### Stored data
[Start of Attachment]
(* ===== verification/SyncProg.v ===== *)
(** * Threads that synchronise

    The interface between the synchronisation primitives of threads/synch.cc and the code
    that uses them: what one call does, atomically, to the calling thread and to the others.
    [Kernel.v] models how the primitives are implemented; [semaphore_accounting] and
    [lock_mutual_exclusion] of [KernelSafe.v] are what justifies the atomic steps below.

    The code of a thread is a table from its program points to the statements of the source
    ([instr]); [sync_step] executes the statement of any thread that is not blocked, so
    every interleaving is covered, also those that the time-slice timer never produces. *)

From S2P Require Import Prelude.

Inductive instr (V PC : Type) :=
  | IP (s : nat) (next : PC)
  | IV (s : nat) (next : PC)
  | IAcquire (l : nat) (next : PC)
  | IRelease (l : nat) (next : PC)
  | IWait (c l : nat) (next : PC)
  | ISignal (c l : nat) (next : PC)
  | IBroadcast (c l : nat) (next : PC)
  | IDo (f : V -> V * PC)
  | IAct (f : V -> result (option (V * PC)))   (* may block or fail an assertion *)
  | IStop.
Arguments IP {V PC}. Arguments IV {V PC}. Arguments IAcquire {V PC}. Arguments IRelease {V PC}. Arguments IWait {V PC}.
Arguments ISignal {V PC}. Arguments IBroadcast {V PC}. Arguments IDo {V PC}. Arguments IAct {V PC}. Arguments IStop {V PC}.

(** A thread runs, sleeps in the queue of a condition, or has been woken and must get the
    lock back before [Wait] returns. *)
Inductive status (PC : Type) :=
  | Run (pc : PC)
  | Asleep (c l : nat) (pc : PC)
  | Woken (l : nat) (pc : PC).
Arguments Run {PC}. Arguments Asleep {PC}. Arguments Woken {PC}.

#[global] Instance status_eq_dec {PC} `{EqDecision PC} : EqDecision (status PC).
Proof. solve_decision. Defined.

Record Sys (V PC : Type) := mkSys {
  sy_vars : V;
  sy_sems : list Z;
  sy_locks : list (option nat);
  sy_conds : list (list nat);
  sy_threads : list (status PC)
}.
Arguments mkSys {V PC}. Arguments sy_vars {V PC}. Arguments sy_sems {V PC}. Arguments sy_locks {V PC}.
Arguments sy_conds {V PC}. Arguments sy_threads {V PC}.

Section Step.
Context {V PC : Type} (code : PC -> instr V PC).

Definition wake (j : nat) (ts : list (status PC)) : list (status PC) :=
  match ts !! j with Some (Asleep _ l pc) => <[j := Woken l pc]> ts | _ => ts end.

(** [Ok None] when the thread cannot run, [Err] when an assertion fails. *)
Definition sync_step (i : nat) (s : Sys V PC) : result (option (Sys V PC)) :=
  let '(mkSys v sems locks conds ts) := s in
  let goto pc := <[i := Run pc]> ts in
  match ts !! i with
  | None | Some (Asleep _ _ _) => Ok None
  | Some (Woken l pc) =>
      o ← deref (locks !! l);
      match o with
      | None => Ok (Some (mkSys v sems (<[l := Some i]> locks) conds (goto pc)))
      | Some _ => Ok None
      end
  | Some (Run pc) =>
      match code pc with
      | IP x next =>
          value ← deref (sems !! x);
          if value =? 0 then Ok None else Ok (Some (mkSys v (<[x := value - 1]> sems) locks conds (goto next)))
      | IV x next =>
          value ← deref (sems !! x);
          Ok (Some (mkSys v (<[x := value + 1]> sems) locks conds (goto next)))
      | IAcquire l next =>
          o ← deref (locks !! l);
          match o with
          | None => Ok (Some (mkSys v sems (<[l := Some i]> locks) conds (goto next)))
          | Some _ => Ok None
          end
      | IRelease l next =>
          o ← deref (locks !! l);
          ASSERT (bool_decide (o = Some i)) ;;
          Ok (Some (mkSys v sems (<[l := None]> locks) conds (goto next)))
      | IWait c l next =>
          o ← deref (locks !! l);
          ASSERT (bool_decide (o = Some i)) ;;
          q ← deref (conds !! c);
          Ok (Some (mkSys v sems (<[l := None]> locks) (<[c := q ++ [i]]> conds) (<[i := Asleep c l next]> ts)))
      | ISignal c l next =>
          o ← deref (locks !! l);
          ASSERT (bool_decide (o = Some i)) ;;
          q ← deref (conds !! c);
          Ok (Some (match q with
                    | [] => mkSys v sems locks conds (goto next)
                    | j :: q => mkSys v sems locks (<[c := q]> conds) (wake j (goto next))
                    end))
      | IBroadcast c l next =>
          o ← deref (locks !! l);
          ASSERT (bool_decide (o = Some i)) ;;
          q ← deref (conds !! c);
          Ok (Some (mkSys v sems locks (<[c := []]> conds) (foldr wake (goto next) q)))
      | IDo f => let '(v, next) := f v in Ok (Some (mkSys v sems locks conds (goto next)))
      | IAct f =>
          r ← f v;
          match r with
          | Some (v, next) => Ok (Some (mkSys v sems locks conds (goto next)))
          | None => Ok None
          end
      | IStop => Ok None
      end
  end.

Definition sync_run (sched : list nat) (s : Sys V PC) : result (Sys V PC) :=
  result_fold (fun i s => r ← sync_step i s; Ok (default s r)) sched s.

(** The same, for schedules in which every thread can run when it is its turn. *)
Definition strict_run (sched : list nat) (s : Sys V PC) : result (Sys V PC) :=
  result_fold (fun i s => r ← sync_step i s; deref r) sched s.

Inductive sstep : Sys V PC -> Sys V PC -> Prop :=
  | SStep i s s' : sync_step i s = Ok (Some s') -> sstep s s'.

Lemma strict_run_nsteps sched s s' : strict_run sched s = Ok s' -> nsteps sstep (length sched) s s'.
Proof.
  unfold strict_run. revert s. induction sched as [|i sched IH]; intros s; cbn [result_fold length].
  - intros [= <-]. constructor.
  - destruct (sync_step i s) as [[s1|]|e] eqn:E; cbn [mbind result_bind deref]; try done.
    intros H. econstructor; [by econstructor|by apply IH].
Qed.

Lemma strict_run_exists sched s :
  match strict_run sched s with Ok _ => true | Err _ => false end = true -> exists s', nsteps sstep (length sched) s s'.
Proof. destruct (strict_run sched s) as [s'|e] eqn:E; [|done]. exists s'. by apply strict_run_nsteps. Qed.

(** No thread can run although not all have finished. *)
Definition finished (st : status PC) : Prop := match st with Run pc => code pc = IStop | _ => False end.

Definition can_step (s : Sys V PC) : Prop := exists i s', sync_step i s = Ok (Some s').

(** The shape of the correctness proofs: an invariant of the initial state that every step
    keeps, and under which no assertion fails. *)
Lemma reachable_inv (I : Sys V PC -> Prop) s0 s :
  I s0 -> (forall i s r, I s -> sync_step i s = r -> match r with Ok (Some s') => I s' | Ok None => True | Err _ => False end) ->
  rtc sstep s0 s -> I s.
Proof.
  intros H0 Hstep Hr. apply (rtc_ind_r (R := sstep) I s0); [done| |done].
  intros y z _ [i y' z' Hs] Hy. by apply (Hstep i y' _ Hy) in Hs.
Qed.

Lemma no_assertion_fails (I : Sys V PC -> Prop) s0 s :
  I s0 -> (forall i s r, I s -> sync_step i s = r -> match r with Ok (Some s') => I s' | Ok None => True | Err _ => False end) ->
  rtc sstep s0 s -> forall i e, sync_step i s <> Err e.
Proof. intros H0 Hstep Hr i e He. by apply (Hstep i s _ (reachable_inv I s0 s H0 Hstep Hr)) in He. Qed.

Lemma can_step_by (I : Sys V PC -> Prop) s i :
  I s -> (forall i s r, I s -> sync_step i s = r -> match r with Ok (Some s') => I s' | Ok None => True | Err _ => False end) ->
  sync_step i s <> Ok None -> can_step s.
Proof.
  intros HI Hstep Hn. destruct (sync_step i s) as [[s'|]|e] eqn:E; [by exists i, s'|done|]. by apply (Hstep i s _ HI) in E.
Qed.

End Step.

(** ** Counting threads *)

Fixpoint cnt {A} (p : A -> bool) (l : list A) : Z :=
  match l with [] => 0 | x :: l => (if p x then 1 else 0) + cnt p l end.

Section Counting.
Context {A : Type}.
Implicit Types (p q r : A -> bool) (l : list A).

Lemma cnt_nonneg p l : 0 <= cnt p l.
Proof. induction l as [|x l IH]; cbn; [lia|]. destruct (p x); lia. Qed.

Lemma cnt_insert p l i x y : l !! i = Some x ->
  cnt p (<[i := y]> l) = cnt p l - (if p x then 1 else 0) + (if p y then 1 else 0).
Proof.
  revert i. induction l as [|z l IH]; intros [|i] Hi; cbn in Hi; simplify_eq; simpl; [lia|]. rewrite (IH _ Hi). lia.
Qed.

Lemma cnt_at p l i x : l !! i = Some x -> p x = true -> 1 <= cnt p l.
Proof.
  intros Hi Hp. revert i Hi. induction l as [|z l IH]; intros [|i] Hi; cbn in Hi; simplify_eq; cbn.
  - rewrite Hp. pose proof (cnt_nonneg p l). lia.
  - pose proof (IH _ Hi). destruct (p z); lia.
Qed.

Lemma cnt_two p l i j x y : l !! i = Some x -> l !! j = Some y -> p x = true -> p y = true -> i <> j -> 2 <= cnt p l.
Proof.
  revert i j. induction l as [|z l IH]; intros [|i] [|j] Hi Hj Hx Hy Hne; cbn in Hi, Hj; simplify_eq; cbn; rewrite ?Hx, ?Hy.
  - pose proof (cnt_at p l j y Hj Hy). lia.
  - pose proof (cnt_at p l i x Hi Hx). lia.
  - pose proof (IH i j Hi Hj Hx Hy ltac:(congruence)). destruct (p z); lia.
Qed.

Lemma cnt_ex p l : 0 < cnt p l -> exists i x, l !! i = Some x /\ p x = true.
Proof.
  induction l as [|z l IH]; cbn; [lia|]. destruct (p z) eqn:Hz; intros H.
  - by exists 0%nat, z.
  - destruct (IH ltac:(lia)) as (i & x & Hi & Hx). by exists (S i), x.
Qed.

Lemma cnt_zero p l : (forall i x, l !! i = Some x -> p x = false) -> cnt p l = 0.
Proof.
  intros H. destruct (Z.eq_dec (cnt p l) 0) as [|Hn]; [done|]. pose proof (cnt_nonneg p l).
  destruct (cnt_ex p l ltac:(lia)) as (i & x & Hi & Hx). rewrite (H i x Hi) in Hx. done.
Qed.

Lemma cnt_all p l : (forall x, x ∈ l -> p x = true) -> cnt p l = Z.of_nat (length l).
Proof.
  induction l as [|z l IH]; intros H; cbn; [done|]. rewrite (H z) by constructor. rewrite IH; [lia|].
  intros x Hx. apply H. by constructor.
Qed.

Lemma cnt_ext p q l : (forall x, x ∈ l -> p x = q x) -> cnt p l = cnt q l.
Proof.
  induction l as [|z l IH]; intros H; cbn; [done|]. rewrite (H z) by constructor. rewrite IH; [done|].
  intros x Hx. apply H. by constructor.
Qed.

Lemma cnt_app p l l' : cnt p (l ++ l') = cnt p l + cnt p l'.
Proof. induction l as [|x l IH]; cbn; [done|]. rewrite IH. lia. Qed.

Lemma cnt_replicate p n x : cnt p (replicate n x) = if p x then Z.of_nat n else 0.
Proof. induction n as [|n IH]; cbn; [by destruct (p x)|]. rewrite IH. destruct (p x); lia. Qed.

Lemma cnt_sum p q r l : (forall x, (if r x then 1 else 0) = (if p x then 1 else 0) + (if q x then 1 else 0)) ->
  cnt r l = cnt p l + cnt q l.
Proof. intros H. induction l as [|x l IH]; cbn; [done|]. rewrite H, IH. lia. Qed.
End Counting.

Lemma cnt_fmap_eq {A} (p : A -> bool) l l' : p <$> l = p <$> l' -> cnt p l = cnt p l'.
Proof.
  revert l'. induction l as [|x l IH]; intros [|y l'] E; cbn in E; try discriminate; [done|]. injection E as Hx Hl. cbn.
  by rewrite Hx, (IH l' Hl).
Qed.

Lemma cnt_le_length {A} (p : A -> bool) l : cnt p l <= Z.of_nat (length l).
Proof. induction l as [|x l IH]; cbn; [lia|]. destruct (p x); lia. Qed.

Lemma cnt_lt_length {A} (p : A -> bool) l i x : l !! i = Some x -> p x = false -> cnt p l < Z.of_nat (length l).
Proof.
  revert i. induction l as [|z l IH]; intros [|i] Hi Hp; cbn in Hi; simplify_eq; cbn.
  - rewrite Hp. pose proof (cnt_le_length p l). lia.
  - pose proof (IH i Hi Hp). destruct (p z); lia.
Qed.

(** Sums over the threads. *)
Lemma sum_insert {A} (f : A -> nat) l i x y : l !! i = Some x ->
  (sum_list_with f (<[i := y]> l) + f x = sum_list_with f l + f y)%nat.
Proof. revert i. induction l as [|z l IH]; intros [|i] Hi; cbn in Hi; simplify_eq; simpl; [lia|]. pose proof (IH _ Hi). lia. Qed.

(** ** Locks

    A lock whose holder is the only thread at a program point where it should be held. *)
Section Locks.
Context {PC : Type} (locked : status PC -> Prop) `{forall st, Decision (locked st)}.
Implicit Types (ts : list (status PC)) (st : status PC).

Definition locks_ok (o : option nat) (ts : list (status PC)) : Prop :=
  (forall i st, ts !! i = Some st -> locked st <-> o = Some i) /\ forall i, o = Some i -> is_Some (ts !! i).

Lemma locks_insert o o' ts i st st' :
  locks_ok o ts -> ts !! i = Some st -> o = Some i \/ o = None ->
  o' = (if decide (locked st') then Some i else None) -> locks_ok o' (<[i := st']> ts).
Proof.
  intros [Hl Ho] Hi Ho0 ->. pose proof (lookup_lt_Some _ _ _ Hi) as Hlt. split.
  - intros j st1 Hj. apply list_lookup_insert_Some in Hj as [(-> & <- & _)|[Hne Hj]].
    + case_decide; [done|]. split; [done|discriminate].
    + rewrite (Hl j st1 Hj). case_decide; destruct Ho0; subst o; split; congruence.
  - intros j Hj. case_decide; [|done]. injection Hj as <-. apply lookup_lt_is_Some_2. by rewrite length_insert.
Qed.

Lemma locks_same o ts ts' :
  locks_ok o ts -> length ts' = length ts ->
  (forall i st', ts' !! i = Some st' -> exists st, ts !! i = Some st /\ (locked st' <-> locked st)) -> locks_ok o ts'.
Proof.
  intros [Hl Ho] Hlen Hsame. split.
  - intros i st' Hi. destruct (Hsame i st' Hi) as (st & Hst & ->). by apply Hl.
  - intros i Hi. apply lookup_lt_is_Some_2. rewrite Hlen. apply lookup_lt_is_Some_1. by apply Ho.
Qed.

Lemma locks_outside o ts i st st' :
  locks_ok o ts -> ts !! i = Some st -> ~ locked st -> ~ locked st' -> locks_ok o (<[i := st']> ts).
Proof.
  intros Hl Hi Hst Hst'. apply (locks_same o ts); [done|by rewrite length_insert|]. intros j stj Hj.
  apply list_lookup_insert_Some in Hj as [(<- & <- & _)|[_ Hj]]; [exists st; tauto|by exists stj].
Qed.

Lemma locks_free ts i st : locks_ok None ts -> ts !! i = Some st -> ~ locked st.
Proof. intros [Hl _] Hi Hst. by apply (Hl i st) in Hst. Qed.

Lemma locks_unique o ts i j st st' :
  locks_ok o ts -> ts !! i = Some st -> ts !! j = Some st' -> locked st -> locked st' -> i = j.
Proof. intros [Hl _] Hi Hj Hst Hst'. apply (Hl i st Hi) in Hst. apply (Hl j st' Hj) in Hst'. congruence. Qed.
End Locks.

(** ** Waking all sleepers *)

Lemma wake_sleeper {PC} (ts : list (status PC)) j c l k :
  ts !! j = Some (Asleep c l k) -> wake j ts = <[j := Woken l k]> ts.
Proof. intros Hj. unfold wake. by rewrite Hj. Qed.

Lemma length_wakes {PC} (q : list nat) (ts : list (status PC)) : length (foldr wake ts q) = length ts.
Proof.
  induction q as [|j q IH]; [done|]. cbn [foldr]. unfold wake at 1. destruct (foldr wake ts q !! j) as [[]|]; rewrite ?length_insert; done.
Qed.

Lemma lookup_wakes {PC} (q : list nat) (ts : list (status PC)) c l k i :
  NoDup q -> (forall j, j ∈ q -> ts !! j = Some (Asleep c l k)) ->
  foldr wake ts q !! i = if decide (i ∈ q) then Some (Woken l k) else ts !! i.
Proof.
  intros Hnd. revert i. induction q as [|j q IH]; intros i Hq; cbn [foldr].
  { rewrite decide_False by apply not_elem_of_nil. done. }
  apply NoDup_cons in Hnd as [Hj Hnd].
  assert (Hq' : forall x, x ∈ q -> ts !! x = Some (Asleep c l k)) by (intros x Hx; apply Hq; by constructor).
  assert (Hsl : foldr wake ts q !! j = Some (Asleep c l k)).
  { rewrite (IH Hnd j Hq'), decide_False by done. apply Hq. constructor. }
  rewrite (wake_sleeper _ _ _ _ _ Hsl). destruct (decide (i = j)) as [->|Hne].
  - rewrite list_lookup_insert_eq by by eapply lookup_lt_Some. rewrite decide_True by constructor. done.
  - rewrite list_lookup_insert_ne by done. rewrite (IH Hnd i Hq').
    destruct (decide (i ∈ q)); [rewrite decide_True by (by constructor)|rewrite decide_False by (by rewrite elem_of_cons; intros [|])]; done.
Qed.

(** Waking makes a measure that ranks sleepers above the woken no larger. *)
Lemma wakes_measure {PC} (f : status PC -> nat) (q : list nat) ts :
  (forall c l k, (f (Woken l k) <= f (Asleep c l k))%nat) -> (sum_list_with f (foldr wake ts q) <= sum_list_with f ts)%nat.
Proof.
  intros Hf. induction q as [|j q IH]; cbn [foldr]; [done|]. unfold wake at 1.
  destruct (foldr wake ts q !! j) as [[k|c l k|l k]|] eqn:E; [done| |done|done].
  pose proof (sum_insert f _ _ _ (Woken l k) E). specialize (Hf c l k). lia.
Qed.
[End of Attachment]
### WHAT IS BEING ASKED
From the opening line of the data above through the line that contains "([instr]); [sync_step] executes", please print each line as it stands and only those lines.

### ANSWER
(* ===== verification/SyncProg.v ===== *)
(** * Threads that synchronise

    The interface between the synchronisation primitives of threads/synch.cc and the code
    that uses them: what one call does, atomically, to the calling thread and to the others.
    [Kernel.v] models how the primitives are implemented; [semaphore_accounting] and
    [lock_mutual_exclusion] of [KernelSafe.v] are what justifies the atomic steps below.

    The code of a thread is a table from its program points to the statements of the source
    ([instr]); [sync_step] executes the statement of any thread that is not blocked, so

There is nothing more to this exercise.